Luogo: provincia di Milano, Lombardia
Data: gennaio 2003
Comparto produttivo: edilizia
Esito: un operaio è morto cadendo dal secondo piano, all’interno del vano ascensore privo di cabina e di porte, a seguito del distacco del parapetto che sbarra l’aperture al piano.
Dove è avvenuto: in un cantiere edile per la costruzione di un capannone e di una palazzina uffici; in particolare, nel vano ascensore della palazzina uffici.
Descrizione infortunio: alla fine della giornata lavorativa un operaio, dipendente di una ditta termoidraulica, che lavorava al secondo piano, doveva recuperare una prolunga elettrica collegata al quadro elettrico del piano terra. Su indicazione del geometra di cantiere, il cavo era stato fatto passare attraverso il vano ascensore ancora privo di cabina. Mentre cercava di sciogliere la corda che legava il cavo a una delle tavole del parapetto, questa si è staccato facendo cadere l’operaio da un’altezza di circa 7 metri. Nella caduta subiva lesioni gravissime. Soccorso e condotto in ospedale, è morto durante l’intervento chirurgico.
Cosa si è appreso dall’inchiesta: i parapetti sulle aperture del primo e secondo piano erano stati realizzati in un primo tempo con assi di legno inchiodate correttamente alle pareti.
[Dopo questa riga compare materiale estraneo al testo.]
Inductive JobResult :=
| Catalog (catalog : SourceCatalog)
| Directory (path : list Z) (entries : list DirectoryEntry)
| Extracted (destination : list Z) (extraction : ClientExtraction) (nested : bool)
| TreeExtracted (destination : list Z) (extraction : RecursiveExtraction)
| InceptionOpened (catalog : InceptionCatalog) (parent_path : option (list Z)) (parent_volume : option Z) (standalone : bool)
| Updated (target : list Z) (sidecar : Sidecar).

(** The next step the guidance bar suggests. *)
Inductive Guide := GuideNone | GuideUnlock | GuideOpenImage (index : Z) | GuideChooseVolume.

(** *** Controls

    A combo box: how many items it has, and the selected one. *)
Record Combo := { cb_count : Z; cb_selected : option Z }.

Definition CB_RESETCONTENT : Combo := {| cb_count := 0; cb_selected := None |}.

Definition CB_SETCURSEL (box : Combo) (index : Z) : Combo :=
  {| cb_count := cb_count box; cb_selected := if (0 <=? index) && (index <? cb_count box) then Some index else None |}.

Record Controls := {
  c_source_path : list Z; c_path : list Z; c_view : Combo; c_volume : Combo; c_list : option Z; c_image_offset : list Z; c_image_length : list Z;
  c_source_enabled : bool; c_view_enabled : bool; c_volume_enabled : bool;
}.

(** What the user answers to a dialog. *)
Inductive Answer :=
| Submitted (text : list Z)
| Secondary
| Cancelled
| Chosen (path : list Z)
| Action (index : Z).

(** What is open, and what is shown of it. *)
Record Opened := { o_catalog : option SourceCatalog; o_inception : list ImageFrame; o_entries : list DirectoryEntry; o_current_path : list Z }.

Record Secrets := { s_keys : list SecretValue; s_container_key : option SecretValue; s_agent_password : option SecretValue }.

Record AppState := {
  opened : Opened; secrets : Secrets; controls : Controls; settings : UiSettings; busy : bool; pending_job : option PendingJob;
  guide : Guide; jobs : list Job; answers : list Answer;
}.

(** *** Changes of a part *)

Definition set_opened (o : Opened) (state : AppState) : AppState :=
  {| opened := o; secrets := secrets state; controls := controls state; settings := settings state; busy := busy state;
     pending_job := pending_job state; guide := guide state; jobs := jobs state; answers := answers state |}.

Definition set_secrets (k : Secrets) (state : AppState) : AppState :=
  {| opened := opened state; secrets := k; controls := controls state; settings := settings state; busy := busy state;
     pending_job := pending_job state; guide := guide state; jobs := jobs state; answers := answers state |}.

Definition set_controls (c : Controls) (state : AppState) : AppState :=
  {| opened := opened state; secrets := secrets state; controls := c; settings := settings state; busy := busy state;
     pending_job := pending_job state; guide := guide state; jobs := jobs state; answers := answers state |}.

Definition set_settings (u : UiSettings) (state : AppState) : AppState :=
  {| opened := opened state; secrets := secrets state; controls := controls state; settings := u; busy := busy state;
     pending_job := pending_job state; guide := guide state; jobs := jobs state; answers := answers state |}.

Definition set_guide (g : Guide) (state : AppState) : AppState :=
  {| opened := opened state; secrets := secrets state; controls := controls state; settings := settings state; busy := busy state;
     pending_job := pending_job state; guide := g; jobs := jobs state; answers := answers state |}.

Definition set_work (b : bool) (pending : option PendingJob) (j : list Job) (state : AppState) : AppState :=
  {| opened := opened state; secrets := secrets state; controls := controls state; settings := settings state; busy := b;
     pending_job := pending; guide := guide state; jobs := j; answers := answers state |}.

Definition set_answers (a : list Answer) (state : AppState) : AppState :=
  {| opened := opened state; secrets := secrets state; controls := controls state; settings := settings state; busy := busy state;
     pending_job := pending_job state; guide := guide state; jobs := jobs state; answers := a |}.

Definition set_open_source (catalog : option SourceCatalog) (inception : list ImageFrame) (state : AppState) : AppState :=
  set_opened {| o_catalog := catalog; o_inception := inception; o_entries := o_entries (opened state); o_current_path := o_current_path (opened state) |} state.

Definition set_shown (entries : list DirectoryEntry) (current_path : list Z) (state : AppState) : AppState :=
  set_opened {| o_catalog := o_catalog (opened state); o_inception := o_inception (opened state); o_entries := entries; o_current_path := current_path |} state.

Definition with_controls (f : Controls -> Controls) (state : AppState) : AppState := set_controls (f (controls state)) state.

Definition set_source_box (text : list Z) : AppState -> AppState := with_controls (fun c =>
  {| c_source_path := text; c_path := c_path c; c_view := c_view c; c_volume := c_volume c; c_list := c_list c; c_image_offset := c_image_offset c;
     c_image_length := c_image_length c; c_source_enabled := c_source_enabled c; c_view_enabled := c_view_enabled c; c_volume_enabled := c_volume_enabled c |}).

Definition set_path_box (text : list Z) : AppState -> AppState := with_controls (fun c =>
  {| c_source_path := c_source_path c; c_path := text; c_view := c_view c; c_volume := c_volume c; c_list := c_list c; c_image_offset := c_image_offset c;
     c_image_length := c_image_length c; c_source_enabled := c_source_enabled c; c_view_enabled := c_view_enabled c; c_volume_enabled := c_volume_enabled c |}).

Definition set_view_box (view : Combo) : AppState -> AppState := with_controls (fun c =>
  {| c_source_path := c_source_path c; c_path := c_path c; c_view := view; c_volume := c_volume c; c_list := c_list c; c_image_offset := c_image_offset c;
     c_image_length := c_image_length c; c_source_enabled := c_source_enabled c; c_view_enabled := c_view_enabled c; c_volume_enabled := c_volume_enabled c |}).

Definition set_volume_box (volume : Combo) : AppState -> AppState := with_controls (fun c =>
  {| c_source_path := c_source_path c; c_path := c_path c; c_view := c_view c; c_volume := volume; c_list := c_list c; c_image_offset := c_image_offset c;
     c_image_length := c_image_length c; c_source_enabled := c_source_enabled c; c_view_enabled := c_view_enabled c; c_volume_enabled := c_volume_enabled c |}).

Definition set_list_item (item : option Z) : AppState -> AppState := with_controls (fun c =>
  {| c_source_path := c_source_path c; c_path := c_path c; c_view := c_view c; c_volume := c_volume c; c_list := item; c_image_offset := c_image_offset c;
     c_image_length := c_image_length c; c_source_enabled := c_source_enabled c; c_view_enabled := c_view_enabled c; c_volume_enabled := c_volume_enabled c |}).

Definition set_range (offset length : list Z) : AppState -> AppState := with_controls (fun c =>
  {| c_source_path := c_source_path c; c_path := c_path c; c_view := c_view c; c_volume := c_volume c; c_list := c_list c; c_image_offset := offset;
     c_image_length := length; c_source_enabled := c_source_enabled c; c_view_enabled := c_view_enabled c; c_volume_enabled := c_volume_enabled c |}).

Definition set_enabled (source view volume : bool) : AppState -> AppState := with_controls (fun c =>
  {| c_source_path := c_source_path c; c_path := c_path c; c_view := c_view c; c_volume := c_volume c; c_list := c_list c;
     c_image_offset := c_image_offset c; c_image_length := c_image_length c;
     c_source_enabled := source; c_view_enabled := view; c_volume_enabled := volume |}).

(** ** Names and numbers *)

(** [PathBuf]'s equality, an equivalence: paths are compared by their components. *)
Class PathEq := { same_path : list Z -> list Z -> bool }.

Class PathEqLaws `{PathEq} := {
  same_path_refl : forall p, same_path p p = true;
  same_path_sym : forall p q, same_path p q = true -> same_path q p = true;
  same_path_trans : forall p q r, same_path p q = true -> same_path q r = true -> same_path p r = true;
}.

Definition BACKSLASH : Z := 92.

Definition normalize_path (path : list Z) : list Z :=
  let path := map (fun c => if c =? BACKSLASH then SLASH else c) (trim path) in
  if starts_with [SLASH] path then path else SLASH :: path.

(** [Path::extension], of a name without directories: what stands behind the last
    dot, unless that is the first character. *)
Definition extension (entry_name : list Z) : list Z :=
  match rsplit_once DOT entry_name with
  | Some (stem, found) => if is_empty stem then [] else found
  | None => []
  end.

Definition likely_disk_image (entry_name : list Z) : bool :=
  one_of (map to_ascii_lowercase (extension entry_name))
    (map bytes_of_string ["raw"; "img"; "dd"; "qcow"; "qcow2"; "vmdk"; "datto"; "detto"; "vhd"; "vhdx"]%string).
A un certo punto i parapetti erano di ostacolo alla posa del rivestimento in carton-gesso delle pareti dei corridoi; i parapetti sono stati quindi rimossi e le tavole sono state inchiodate all’interno del vano ascensore. Si è accertato anche che i chiodi non erano penetrati fino in fondo nel muro in cemento armato. In tali condizioni le tavole non garantivano un’adeguata resistenza alla spinta generata né da un urto accidentale, né da un semplice appoggio del corpo di una persona. Infatti, non appena il lavoratore vi si è appoggiato per slegare il cavo elettrico, le tavole si sono schiodate e l’operaio è caduto.
Come prevenire: il coordinatore per la progettazione e per l’esecuzione avrebbe dovuto prevedere la sequenza dei lavori, progettando un modo diverso di sbarrare il vano ascensore ai piani, anche attraverso la realizzazione di impalcati provvisori in corrispondenza di ogni piano.
Il geometra di cantiere avrebbe dovuto accertarsi che l’operaio incaricato avesse idonei sistemi di ancoraggio atti ad impedirne la caduta nel vuoto durante la rimozione e la posa dei nuovi parapetti e che tali lavori venissero realizzati con criterio e a regola d’arte.
L’operaio incaricato di realizzare i nuovi parapetti avrebbe dovuto usare una maggiore perizia e criterio nel realizzarli, segnalando al geometra eventuali difficoltà o l’impossibilità di eseguire il lavoro perché, come è facilmente intuibile, egli stesso, durante tale realizzazione, sarebbe stato esposto al pericolo di caduta nel vuoto, non avendo sistemi e dispositivi di trattenuta adeguati.